## Exercise goal
Start your answer with the line containing "byte_of_N (N.lor 0x80 (N.land (N.shiftr c 12)" and end it with the last line of the records below, retyping every line between exactly and adding nothing.

Records contained in a dataset:
(** * The SEC-filing workflow of [extraction_review_tmp5_classify_sec]

    A shallow embedding of [process_file.py], [config.py] and [schemas.py]:
    the six workflow steps ([run_file], [download_file], [parse_document],
    [classify_document], [extract_data_based_on_type],
    [record_extracted_data]), the cached extraction agents and the pydantic
    schemas, written as state-passing code over an explicit world (local
    files, the agent-data collection, the progress stream, the history of
    collaborator calls), with Python exceptions as an error result.

    Logging ([logger.info], [logger.error], [print]) has no effect on the
    world modelled here and is left out. *)

From Stdlib Require Import String Ascii List NArith ZArith Lia Bool Floats.
From Stdlib.Strings Require Import Byte.
From stdpp Require Import gmap strings list fin_maps.

Local Open Scope string_scope.
Local Open Scope list_scope.

(** ** Python values *)

(** A Python [str] that the code encodes is kept as its sequence of code
    points (a Python [str] may hold lone surrogates, which UTF-8 refuses);
    the strs that are only compared, concatenated and passed on are
    [string]s. *)
Definition pystr := list N.

Definition bytes := list byte.

(** The exceptions ([Exception] subclasses) that the workflow raises itself
    or that reach it from Python's library and from the collaborators. *)
Inductive Exception : Type :=
| ValueError (msg : string)
| UnicodeEncodeError (position : nat)
| IndexError
| FileNotFoundError (path : string)
| FileExistsError
| ValidationError (model : string)
| ApiError (status_code : nat)
| CollaboratorError (msg : string).

Definition byte_of_N (n : N) : byte :=
  default Byte.x00 (Byte.of_N (n mod 256)).

(** [str.encode("utf-8")] on one code point, [None] on a surrogate. *)
Definition utf8_code_point (c : N) : option bytes :=
  if (c <? 0x80)%N then Some [byte_of_N c]
  else if (c <? 0x800)%N then
    Some [byte_of_N (N.lor 0xC0 (N.shiftr c 6));
          byte_of_N (N.lor 0x80 (N.land c 0x3F))]
  else if ((0xD800 <=? c) && (c <=? 0xDFFF))%N then None
  else if (c <? 0x10000)%N then
    Some [byte_of_N (N.lor 0xE0 (N.shiftr c 12));
          byte_of_N (N.lor 0x80 (N.land (N.shiftr c 6) 0x3F));
          byte_of_N (N.lor 0x80 (N.land c 0x3F))]
  else
    Some [byte_of_N (N.lor 0xF0 (N.shiftr c 18));
          byte_of_N (N.lor 0x80 (N.land (N.shiftr c 12) 0x3F));
          byte_of_N (N.lor 0x80 (N.land (N.shiftr c 6) 0x3F));
          byte_of_N (N.lor 0x80 (N.land c 0x3F))].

## Task response
          byte_of_N (N.lor 0x80 (N.land (N.shiftr c 12) 0x3F));
          byte_of_N (N.lor 0x80 (N.land (N.shiftr c 6) 0x3F));
          byte_of_N (N.lor 0x80 (N.land c 0x3F))].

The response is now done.